(Beginning of Data supplied)

(* ===== verification/Uefi.v ===== *)
(** * Uefi: the steps between the firmware and the kernel, [uefi/uefi_loader.c]

    The boot volume, the table the menu shows, unlocking an encrypted entry, the choice
    of an operating system loader, the frame buffer and the ACPI root pointer, as
    [uefi_main] uses them.  The firmware's protocols are arguments; [None] outside is
    behaviour C leaves undefined. *)

From stdpp Require Import gmap.
From S2P Require Import Prelude Sha Hmac Cipher Config Menu Passphrase Efi Luks1 Luks2 LuksVol Ext4 LoaderEntry Elf Linux Windows Scan.
Import Config Efi.

Module Uefi.

(** ** The boot volume *)

Section Boot.
(** Whether a handle has the file system protocol, the root of its volume, and files. *)
Context (has_sfs : Z -> bool) (OpenVolume : Z -> option Z) (Open : Z -> list Z -> option EfiFile).

Definition open_root (h : Z) : option Z := if has_sfs h then OpenVolume h else None.

Definition sfs_has_file (h : Z) (path : list Z) : bool :=
  match open_root h with
  | None => false
  | Some root => match Open root (wpath path) with Some _ => true | None => false end
  end.

Definition BOOTX64 : list Z := cs "/EFI/BOOT/BOOTX64.EFI".
Definition CONFIG : list Z := cs "/sakuru.cfg".

(** The three passes. *)
Definition best_volume (handles : list Z) : option Z :=
  match find (fun h => sfs_has_file h BOOTX64) handles with
  | Some h => Some h
  | None =>
    match find (fun h => sfs_has_file h CONFIG) handles with
    | Some h => Some h
    | None => find has_sfs handles
    end
  end.

(** [device] is the device the loader itself came from; the handle and the open root. *)
Definition find_boot_volume (device : option Z) (handles : option (list Z)) : option (Z * Z) :=
  match device ≫= (fun d => root ← open_root d; Some (d, root)) with
  | Some b => Some b
  | None => best ← best_volume (default [] handles); root ← open_root best; Some (best, root)
  end.

(** The wait for the boot volume: what each of the at most 20 polls enumerates; the
    number of pauses made. *)
Fixpoint await_boot_volume (attempts : nat) (polls : nat -> option (list Z)) : nat :=
  match attempts with
  | O => O
  | S n =>
    if existsb (fun h => sfs_has_file h BOOTX64 || sfs_has_file h CONFIG) (default [] (polls O)) then O
    else S (await_boot_volume n (fun i => polls (S i)))
  end.
End Boot.

(** ** The table of entries *)

Section Discover.
Context (Open : Z -> list Z -> option EfiFile) (Entries : Z -> list Z -> list (Z * list Z)) (alloc : Z -> bool).
Context (OpenVolume : Z -> option Z) (dev : Z -> Scan.BlockDev).
(** [/loader/entries/] of a volume as [loader_entry_scan] reads it. *)
Context (le_dir : Z -> option (list (Z * list Z))) (le_read : Z -> list Z -> option (list Z)).
(** What the unused element of the table on the stack holds. *)
Context (junk : BootEntry).

(** The boot volume once more, in case the enumeration has missed it. *)
Definition rescan_boot (st : Scan.state) (boot : Z * Z) : option Scan.state :=
  let (h, root) := boot in
  st ← (if num_entries (Scan.cfg st) =? 0 then Scan.read_cfg Open alloc st root h else Some st);
  st ← Scan.scan_dir_uefi Open Entries st root h (cs "/boot") false;
  Scan.scan_dir_uefi Open Entries st root h (cs "/EFI/Linux") true.

Definition shell_entry : BootEntry :=
  {| name := cs "UEFI Shell"; type := OS_TYPE_UEFI_SHELL; kernel := []; initrd := []; cmdline := [];
     encrypted := encrypted junk; luks_keyfile := luks_keyfile junk; luks_tries := luks_tries junk |}.

Definition add_shell (st : Scan.state) : Scan.state :=
  if num_entries (Scan.cfg st) <? MAX_ENTRIES
  then {| Scan.cfg := set_entries (Scan.cfg st) (entries (Scan.cfg st) ++ [shell_entry]); Scan.ctxs := Scan.ctxs st |}
  else st.

(** [boot] is the boot volume's handle and root, when there is one. *)
Definition discover (boot : option (Z * Z)) (fats exts : option (list Z)) : option Scan.state :=
  st ← Scan.scan_all Open Entries alloc OpenVolume dev Scan.start (match boot with Some (h, _) => h | None => 0 end) fats exts;
  st ← (match boot with Some b => rescan_boot st b | None => Some st end);
  let st := add_shell st in
  match boot with
  | None => Some st
  | Some (_, root) =>
    cf ← LoaderEntry.loader_entry_scan (le_read root) (le_dir root) (Scan.cfg st);
    Some {| Scan.cfg := cf; Scan.ctxs := Scan.ctxs st |}
  end.
End Discover.

(** ** Unlocking *)

Definition passphrase_size : Z := 256.

Definition prompt (attempt tries : Z) : list Z :=
  if attempt >? 0
  then cstr (cs "LUKS passphrase (" ++ [u8 (49 + attempt); 47; u8 (48 + tries); 41])
  else cs "LUKS passphrase".

Inductive unlock_result := Unlocked (v : Ext4.Ext4Vol) | Locked | Waiting.

Section Unlock.
(** Block I/O of the partition. *)
Context (ReadBlocks : Z -> Z -> Z -> option (list Z)) (MediaId : Z) (alloc : Z -> bool) (sizeof_vol : Z).
(** What uninitialised and static memory holds when an attempt starts. *)
Context (junk key0 : Z -> list Z) (st1 : Z -> Luks1.scratch) (st2 : Z -> Luks2.scratch2).
(** The keys the keyboard delivers during an attempt. *)
Context (ops : Menu.MenuOps) (keys : Z -> list Z).

(** The volume opened with a passphrase and mounted: the inner [None] is a failure of
    either step. *)
Definition try_passphrase (attempt : Z) (pass : list Z) : option (option Ext4.Ext4Vol) :=
  lv ← LuksVol.luks_open_efi ReadBlocks MediaId alloc sizeof_vol (junk attempt) pass (key0 attempt) (st1 attempt) (st2 attempt);
  match lv with
  | None => Some None
  | Some lv => Ext4.ext4_mount_luks (LuksVol.efi_bio_read ReadBlocks MediaId) alloc (Some lv)
  end.

(** The loop; [keyfile]: the entry names a key file; [n] attempts of [tries] are left. *)
Fixpoint unlock_loop (keyfile : bool) (tries : Z) (n : nat) (attempt : Z) (buf : list Z) : option (unlock_result * list Z * list (list Z)) :=
  match n with
  | O => Some (Locked, buf, [])
  | S n =>
    p ← (if keyfile then
           if bool_decide (0 ∈ buf) then Some (Some (cstr buf, buf), []) else None
         else
           r ← Passphrase.passphrase_read ops passphrase_size [] (keys attempt) buf;
           match fst (fst r) with
           | Passphrase.Typed len => Some (Some (take (Z.to_nat len) (snd (fst r)), snd (fst r)), [prompt attempt tries])
           | Passphrase.Cancelled => Some (Some ([], snd (fst r)), [prompt attempt tries])
           | Passphrase.More => Some (None, [prompt attempt tries])
           end);
    match fst p with
    | None => Some (Waiting, buf, snd p)
    | Some (pass, buf) =>
      v ← try_passphrase attempt pass;
      buf ← Passphrase.passphrase_wipe buf passphrase_size;
      match v with
      | Some v => Some (Unlocked v, buf, snd p)
      | None => r ← unlock_loop keyfile tries n (attempt + 1) buf; Some (fst r, snd p ++ snd r)
      end
    end
  end.

(** [key_data]: what opening the key file on the boot volume and reading 255 bytes of it
    gives.  A file that opens but cannot be read leaves the size undetermined. *)
Definition unlock (e : BootEntry) (key_file : option EfiFile) : option (unlock_result * list Z * list (list Z)) :=
  let tries := if luks_tries e >? 0 then luks_tries e else 3 in
  let buf := repeat 0 (Z.to_nat passphrase_size) in
  if bool_decide (luks_keyfile e = []) then unlock_loop false tries (Z.to_nat tries) 0 buf
  else
    match key_file with
    | None => unlock_loop true tries (Z.to_nat tries) 0 buf
    | Some f =>
      d ← Read f 255;
      if zlen d <=? 255 then unlock_loop true 1 1 0 (d ++ [0] ++ drop (S (length d)) buf) else None
    end.
End Unlock.

(** ** Which loader, from which file system *)

Inductive OSLoader := vios_loader | linux_loader | windows_loader.

Definition loader_registry : list OSLoader := [vios_loader; linux_loader; windows_loader].

Definition can_load (l : OSLoader) (e : BootEntry) : bool :=
  match l with
  | vios_loader => Elf.vios_can_load e
  | linux_loader => Linux.linux_can_load e
  | windows_loader => Windows.windows_can_load e
  end.

Definition find_loader (e : BootEntry) : option OSLoader := find (fun l => can_load l e) loader_registry.

(** How the attempt to boot an entry goes on. *)
Inductive launch := LaunchShell | AccessDenied | NoLoader | OutOfMemory | NoContext | AtPrompt
  | Load (l : OSLoader) (cmdline : list Z) (ctx : Scan.FsCtx).

Section Launch.
(** Block I/O of a handle, if it has it: its [ReadBlocks] and media id. *)
Context (bio : Z -> option ((Z -> Z -> Z -> option (list Z)) * Z)) (Open : Z -> list Z -> option EfiFile).
Context (alloc : Z -> bool) (sizeof_vol sizeof_info : Z).
Context (junk key0 : Z -> list Z) (st1 : Z -> Luks1.scratch) (st2 : Z -> Luks2.scratch2).
Context (ops : Menu.MenuOps) (keys : Z -> list Z).

(** The file system context after the block on encrypted entries; [inr] ends the boot. *)
Definition unlock_context (e : BootEntry) (root : option Z) (ctx : Scan.FsCtx) : option (Scan.FsCtx + launch) :=
  if encrypted e =? 0 then Some (inl ctx)
  else
    match ctx with
    | Scan.CtxFat _ _ => Some (inl ctx)
    | Scan.CtxExt4 vol =>
      match Ext4.ext4_get_part_handle (Some vol) ≫= bio with
      | None => Some (inl ctx)
      | Some (ReadBlocks, MediaId) =>
        let key_file := root ← root; Open root (utf8_to_ucs2 (luks_keyfile e) 256) in
        r ← unlock ReadBlocks MediaId alloc sizeof_vol junk key0 st1 st2 ops keys e key_file;
        match fst (fst r) with
        | Unlocked v => Some (inl (Scan.CtxExt4 v))
        | Locked => Some (inr AccessDenied)
        | Waiting => Some (inr AtPrompt)
        end
      end
    end.

Definition boot_entry (e : BootEntry) (root : option Z) (ctx : option Scan.FsCtx) : option launch :=
  if bool_decide (type e = OS_TYPE_UEFI_SHELL) then Some LaunchShell
  else
    let load_ctx := default (Scan.CtxFat (default 0 root) 0) ctx in
    c ← unlock_context e root load_ctx;
    match c with
    | inr l => Some l
    | inl load_ctx =>
      match find_loader e with
      | None => Some NoLoader
      | Some l =>
        if negb (alloc sizeof_info) then Some OutOfMemory
        else
          match load_ctx with
          | Scan.CtxFat 0 _ => Some NoContext
          | _ => Some (Load l (take 255 (cmdline e)) load_ctx)
          end
      end
    end.
End Launch.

(End of Data supplied)

# The problem
Begin with the line above that has "([], snd (fst r)), [prompt attempt tries])" and continue through the line that has "d ← Read f 255;", setting each one down exactly. Stop there.

# Response to the exercise
           | Passphrase.Cancelled => Some (Some ([], snd (fst r)), [prompt attempt tries])
           | Passphrase.More => Some (None, [prompt attempt tries])
           end);
    match fst p with
    | None => Some (Waiting, buf, snd p)
    | Some (pass, buf) =>
      v ← try_passphrase attempt pass;
      buf ← Passphrase.passphrase_wipe buf passphrase_size;
      match v with
      | Some v => Some (Unlocked v, buf, snd p)
      | None => r ← unlock_loop keyfile tries n (attempt + 1) buf; Some (fst r, snd p ++ snd r)
      end
    end
  end.

(** [key_data]: what opening the key file on the boot volume and reading 255 bytes of it
    gives.  A file that opens but cannot be read leaves the size undetermined. *)
Definition unlock (e : BootEntry) (key_file : option EfiFile) : option (unlock_result * list Z * list (list Z)) :=
  let tries := if luks_tries e >? 0 then luks_tries e else 3 in
  let buf := repeat 0 (Z.to_nat passphrase_size) in
  if bool_decide (luks_keyfile e = []) then unlock_loop false tries (Z.to_nat tries) 0 buf
  else
    match key_file with
    | None => unlock_loop true tries (Z.to_nat tries) 0 buf
    | Some f =>
      d ← Read f 255;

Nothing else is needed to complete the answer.